— ABOUT THIS EXERCISE —
Only the lines from the one containing "interleave in every" through the end of the data below should be copied, each exactly as written and with both ends kept.

— Stored data entries —
BEGIN

(* ===== verification/EntryLock.v ===== *)
(** * EntryLock: the lock a Git include is cloned under

    [ratect-core/src/git_include/entry_lock.rs], and [release_lock] of
    [git_include.rs], as a state machine of any number of processes that share
    one lock file.  Each system call is a step, so calls of different processes
    interleave in every order; a process may exit at any point, and the kernel
    then releases its OS locks.  A call's answer is the world's: whether it works
    is part of the step.  A file is its inode, so [path] may come to name another.

    A binary from before the OS lock is a process whose [File::lock] fails. *)

From S2P Require Import Prelude Text.
From stdpp Require Import functions options.

Definition MARKER : string := "ratect-entry-lock 1".

(** What [writeln!(file, "{MARKER}")] writes. *)
Definition marker_line : string := MARKER +:+ String "010" EmptyString.

(** A write at the start of a file that is not truncated. *)
Definition overwrite (text old : string) : string :=
  text +:+ of_chars (drop (length (chars text)) (chars old)).

(** What one look found. *)
Inductive Attempt :=
| Acquired
| HeldByRunningHolder
| HeldByUnknownHolder.
#[global] Instance Attempt_eq_dec : EqDecision Attempt.
Proof. solve_decision. Defined.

END

— COMPLETED EXERCISE —
    interleave in every order; a process may exit at any point, and the kernel
    then releases its OS locks.  A call's answer is the world's: whether it works
    is part of the step.  A file is its inode, so [path] may come to name another.

    A binary from before the OS lock is a process whose [File::lock] fails. *)

From S2P Require Import Prelude Text.
From stdpp Require Import functions options.

Definition MARKER : string := "ratect-entry-lock 1".

(** What [writeln!(file, "{MARKER}")] writes. *)
Definition marker_line : string := MARKER +:+ String "010" EmptyString.

(** A write at the start of a file that is not truncated. *)
Definition overwrite (text old : string) : string :=
  text +:+ of_chars (drop (length (chars text)) (chars old)).

(** What one look found. *)
Inductive Attempt :=
| Acquired
| HeldByRunningHolder
| HeldByUnknownHolder.
#[global] Instance Attempt_eq_dec : EqDecision Attempt.
Proof. solve_decision. Defined.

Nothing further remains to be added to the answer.